* **Task prompt**
Output the number of lines in the entries below with the string "Import" in them, and nothing further.

** Source data follows **

(* ===== verification/Forest.v ===== *)
(** Dependency graphs are forests: lemmas about the graphs that
    [Schedule::new] builds, about the levels of their trees, and about what
    [BfsRows] and [Schedule::roots] compute on them. *)
From stdpp Require Import relations.
From S2P Require Import Prelude Address Predicate State Extern Chain Collect Execution Schedule.

Section forest.
Context `{!Petgraph, !PetgraphLaws}.
Implicit Types (g : DiGraph) (i j k r x y : nat).

Notation edge g i j := ((i, j) ∈ edge_references g).

(** Edges lead to later nodes, and no node has two incoming ones. *)
Definition forest g : Prop :=
  (∀ i j, edge g i j → i < j < node_bound g) ∧ NoDup (edge_references g).*2.

Definition is_root g r : Prop := r < node_bound g ∧ ∀ i, ¬ edge g i r.

Lemma forest_parent g i i' j : forest g → edge g i j → edge g i' j → i = i'.
Proof.
  intros [_ Hnd] Hi Hi'. revert Hnd Hi Hi'.
  induction (edge_references g) as [|[a b] es IH]; simpl; [by intros _ ?%elem_of_nil|].
  inversion_clear 1 as [|? ? Hb Hnd']. rewrite !elem_of_cons.
  intros [[= -> ->]|Hi] [[= ->]|Hi']; [done|..|by apply IH].
  - destruct Hb. apply list_elem_of_fmap. by exists (i', b).
  - subst. destruct Hb. apply list_elem_of_fmap. by exists (i, b).
Qed.

Lemma elem_of_neighbors g i j : j ∈ neighbors g i ↔ edge g i j.
Proof.
  rewrite neighbors_edges, list_elem_of_fmap. split.
  - by intros ([a b] & -> & [<- ?]%list_elem_of_filter).
  - intros He. exists (i, j). split; [done|]. by apply list_elem_of_filter.
Qed.

Lemma NoDup_neighbors g i : forest g → NoDup (neighbors g i).
Proof.
  intros [_ Hnd]. rewrite neighbors_edges. revert Hnd.
  induction (edge_references g) as [|[a b] es IH]; simpl; [constructor|].
  inversion_clear 1 as [|? ? Hb Hnd']. rewrite filter_cons. case_decide; [|by apply IH].
  simpl. constructor; [|by apply IH].
  intros ([a' b'] & Heq & [_ Hin]%list_elem_of_filter)%list_elem_of_fmap. simpl in Heq. subst.
  destruct Hb. apply list_elem_of_fmap. by exists (a', b').
Qed.

Lemma last_incoming g i j :
  forest g → last (incoming_sources g j) = Some i ↔ edge g i j.
Proof.
  intros Hf. assert (∀ x, x ∈ incoming_sources g j ↔ edge g x j) as Hin.
  { intros x. rewrite incoming_edges, list_elem_of_fmap. split.
    - by intros ([a b] & -> & [<- ?]%list_elem_of_filter).
    - intros He. exists (x, j). split; [done|]. by apply list_elem_of_filter. }
  rewrite <-Hin. split; [apply last_Some_elem_of|]. intros Hi.
  destruct (last (incoming_sources g j)) as [x|] eqn:Hl.
  - f_equal. apply last_Some_elem_of, Hin in Hl. apply Hin in Hi. by eapply forest_parent.
  - apply last_None in Hl. rewrite Hl in Hi. by apply elem_of_nil in Hi.
Qed.

Lemma no_incoming g j : forest g → last (incoming_sources g j) = None ↔ ∀ i, ¬ edge g i j.
Proof.
  intros Hf. split.
  - intros Hl i He%last_incoming; [|done]. congruence.
  - intros Hno. destruct (last _) as [x|] eqn:Hl; [|done].
    apply last_incoming in Hl; [|done]. by destruct (Hno x).
Qed.

(** ** Levels *)

Fixpoint level g r k : list nat :=
  match k with
  | 0 => [r]
  | S k => level g r k ≫= neighbors g
  end.

Lemma elem_of_level_S g r k j : j ∈ level g r (S k) ↔ ∃ i, i ∈ level g r k ∧ edge g i j.
Proof.
  simpl. rewrite list_elem_of_bind. split.
  - intros (i & Hj%elem_of_neighbors & Hi). eauto.
  - intros (i & Hi & Hj). exists i. by rewrite elem_of_neighbors.
Qed.

(** A node is on one level of one tree. *)
Lemma level_unique g r r' k k' i :
  forest g → is_root g r → is_root g r' → i ∈ level g r k → i ∈ level g r' k' → r = r' ∧ k = k'.
Proof.
  intros Hf [_ Hr] [_ Hr']. revert k' i. induction k as [|k IH]; intros [|k'] i.
  - simpl. by intros ->%list_elem_of_singleton ->%list_elem_of_singleton.
  - rewrite elem_of_level_S. simpl. intros ->%list_elem_of_singleton (x & _ & Hx). by destruct (Hr x).
  - rewrite elem_of_level_S. simpl. intros (x & _ & Hx) ->%list_elem_of_singleton. by destruct (Hr' x).
  - rewrite !elem_of_level_S. intros (x & Hx & He) (x' & Hx' & He').
    rewrite (forest_parent _ _ _ _ Hf He' He) in Hx'. destruct (IH _ _ Hx Hx') as [-> ->]. done.
Qed.

Lemma level_bound g r k i : forest g → r < node_bound g → i ∈ level g r k → k ≤ i < node_bound g.
Proof.
  intros Hf Hr. revert i. induction k as [|k IH]; intros i.
  - simpl. intros ->%list_elem_of_singleton. lia.
  - intros (x & Hx & He)%elem_of_level_S. apply IH in Hx. apply Hf in He. lia.
Qed.

Lemma NoDup_level g r k : forest g → NoDup (level g r k).
Proof.
  intros Hf. induction k as [|k IH]; simpl; [apply NoDup_singleton|].
  apply NoDup_bind; [|by intros; apply NoDup_neighbors|done].
  intros x y z _ _ Hx%elem_of_neighbors Hy%elem_of_neighbors. by eapply forest_parent.
Qed.

Lemma level_length g r k : forest g → r < node_bound g → length (level g r k) ≤ node_bound g.
Proof.
  intros Hf Hr. rewrite <-(length_seq (node_bound g) 0).
  apply submseteq_length, NoDup_submseteq; [by apply NoDup_level|].
  intros i Hi. apply elem_of_seq. apply level_bound in Hi; [lia|done..].
Qed.

Lemma level_end g r : forest g → r < node_bound g → level g r (node_bound g) = [].
Proof.
  intros Hf Hr. destruct (level g r (node_bound g)) as [|i l] eqn:Hl; [done|].
  assert (i ∈ level g r (node_bound g)) as Hi by (rewrite Hl; by left).
  apply level_bound in Hi; [lia|done..].
Qed.

(** Every node is on some level of the tree of a root. *)
Lemma level_exists g i : forest g → i < node_bound g → ∃ r k, is_root g r ∧ i ∈ level g r k.
Proof.
  intros Hf. induction (lt_wf i) as [i _ IH]. intros Hi.
  destruct (last (incoming_sources g i)) as [x|] eqn:Hl.
  - apply last_incoming in Hl; [|done]. pose proof (proj1 Hf _ _ Hl).
    destruct (IH x) as (r & k & Hr & Hx); [lia|lia|]. exists r, (S k). split; [done|].
    apply elem_of_level_S. eauto.
  - exists i, 0. split; [|by left]. split; [done|]. by apply no_incoming.
Qed.

(** ** [Schedule::roots] *)

Lemma climb_root g r k i fuel :
  forest g → is_root g r → i ∈ level g r k → k < fuel → climb fuel g i = Some r.
Proof.
  intros Hf Hr. revert k i. induction fuel as [|fuel IH]; intros k i Hi Hk; [lia|]. simpl.
  destruct k as [|k].
  - simpl in Hi. apply list_elem_of_singleton in Hi as ->.
    by rewrite (proj2 (no_incoming g r Hf) (proj2 Hr)).
  - apply elem_of_level_S in Hi as (x & Hx & He).
    rewrite (proj2 (last_incoming g x i Hf) He). apply (IH k); [done|lia].
Qed.

Lemma connected_same_root g i j r k :
  forest g → is_root g r → connected (edge_references g) i j → i ∈ level g r k →
  ∃ k', j ∈ level g r k'.
Proof.
  intros Hf Hr Hc. revert k. induction Hc as [i|i y j Hstep _ IH]; intros k Hi; [eauto|].
  destruct Hstep as [He|He].
  - apply (IH (S k)). apply elem_of_level_S. eauto.
  - destruct k as [|k].
    + simpl in Hi. apply list_elem_of_singleton in Hi as ->. by destruct (proj2 Hr y).
    + apply elem_of_level_S in Hi as (x & Hx & He').
      rewrite (forest_parent _ _ _ _ Hf He' He) in Hx. by apply (IH k).
Qed.

Lemma level_connected g r k i : i ∈ level g r k → connected (edge_references g) r i.
Proof.
  revert i. induction k as [|k IH]; intros i.
  - simpl. intros ->%list_elem_of_singleton. apply rtc_refl.
  - intros (x & Hx & He)%elem_of_level_S. eapply rtc_r; [by apply IH|]. by left.
Qed.

Lemma dedup_cons x y l :
  dedup (x :: y :: l) = if (x =? y)%nat then dedup (y :: l) else x :: dedup (y :: l).
Proof. done. Qed.
(* ===== verification/Stdpred.v ===== *)
(** The standard predicate library: [stdpred/src].

    A predicate is a function of its expanded parameters and of the context;
    [None] is a panic ([assert_eq!], [expect]), which traps in the virtual machine
    and is a crash for [Execution]. *)
From S2P Require Import Prelude Address Predicate State Extern Chain Sandbox Collect.

Section stdpred.
Context `{!RmpU64, !Rmp bool, !Rmp Address, !Rmp (gmap bytes bytes), !Rmp (gset bytes)}.

(** [it.next().expect("asserted").data()] *)
Definition next_data (it : list ExpandedParam) : option (bytes * list ExpandedParam) :=
  match it with
  | [] => None
  | p :: it => Some (data p, it)
  end.

(** [slice_to_u64] *)
Definition slice_to_u64 (b : bytes) : option Z := u64_from_slice b.

(** ** [arithmetic.rs] *)

(** The common text of the predicates on two integers. *)
Definition on_two_uints (op : Z → Z → bool) (params : list ExpandedParam) : option bool :=
  if negb (length params =? 2)%nat then None
  else
    '(d1, it) ← next_data params; first ← slice_to_u64 d1;
    '(d2, it) ← next_data it; second ← slice_to_u64 d2;
    Some (op first second).

Definition uint_equal (params : list ExpandedParam) : option bool :=
  on_two_uints (λ first second, first =? second)%Z params.
Definition uint_greater_than (params : list ExpandedParam) : option bool :=
  on_two_uints (λ first second, second <? first)%Z params.
Definition uint_greater_than_equal (params : list ExpandedParam) : option bool :=
  on_two_uints (λ first second, second <=? first)%Z params.
Definition uint_less_than (params : list ExpandedParam) : option bool :=
  on_two_uints (λ first second, first <? second)%Z params.
Definition uint_less_than_equal (params : list ExpandedParam) : option bool :=
  on_two_uints (λ first second, first <=? second)%Z params.

(** The common text of the predicates on three integers. *)
Definition on_three_uints (op : Z → Z → Z → bool) (params : list ExpandedParam) : option bool :=
  if negb (length params =? 3)%nat then None
  else
    '(d1, it) ← next_data params; first ← slice_to_u64 d1;
    '(d2, it) ← next_data it; second ← slice_to_u64 d2;
    '(d3, it) ← next_data it; by_ ← slice_to_u64 d3;
    Some (op first second by_).

Definition uint_greater_than_by (params : list ExpandedParam) : option bool :=
  on_three_uints (λ first second by_, u64_saturating_sub first second =? by_)%Z params.
Definition uint_less_than_by (params : list ExpandedParam) : option bool :=
  on_three_uints (λ first second by_, u64_saturating_sub second first =? by_)%Z params.

(** ** [bytes.rs] *)

Definition bytes_equal (params : list ExpandedParam) : option bool :=
  if negb (length params =? 2)%nat then None
  else
    '(first, it) ← next_data params; '(second, it) ← next_data it;
    Some (bool_decide (first = second)).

** End of Source data **

* **Exercise solution**
3